**Task description**
Set down each line of the data below exactly.

_ _ _

(** * pyxem / fpd_data_processing: chunked iteration and PDF transforms

    A shallow embedding of

    - [src/fpd_data_processing/lazy_tools.py]: the chunk-index mapper
      [_get_dask_chunk_slice_list] and the chunked-apply driver
      [_calculate_function_on_dask_array];
    - [src/pyxem/utils/pdf_utils.py]: [normalise_pdf_signal_to_max],
      [damp_ri_lorch], [damp_ri_low_q_region_erfc] and the two scattering
      curve synthesizers.

    NumPy's [float64] is IEEE 754 binary64, which is what the kernel's
    primitive floats are: array elements are values of [float], and the
    arithmetic of the model is the arithmetic of the program.  Python
    exceptions are the [Err] results of an error monad. *)

From Stdlib Require Import ZArith List Bool Lia Floats.
From stdpp Require Import base option list strings gmap.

_ _ _

**Exercise response**
(** * pyxem / fpd_data_processing: chunked iteration and PDF transforms

    A shallow embedding of

    - [src/fpd_data_processing/lazy_tools.py]: the chunk-index mapper
      [_get_dask_chunk_slice_list] and the chunked-apply driver
      [_calculate_function_on_dask_array];
    - [src/pyxem/utils/pdf_utils.py]: [normalise_pdf_signal_to_max],
      [damp_ri_lorch], [damp_ri_low_q_region_erfc] and the two scattering
      curve synthesizers.

    NumPy's [float64] is IEEE 754 binary64, which is what the kernel's
    primitive floats are: array elements are values of [float], and the
    arithmetic of the model is the arithmetic of the program.  Python
    exceptions are the [Err] results of an error monad. *)

From Stdlib Require Import ZArith List Bool Lia Floats.
From stdpp Require Import base option list strings gmap.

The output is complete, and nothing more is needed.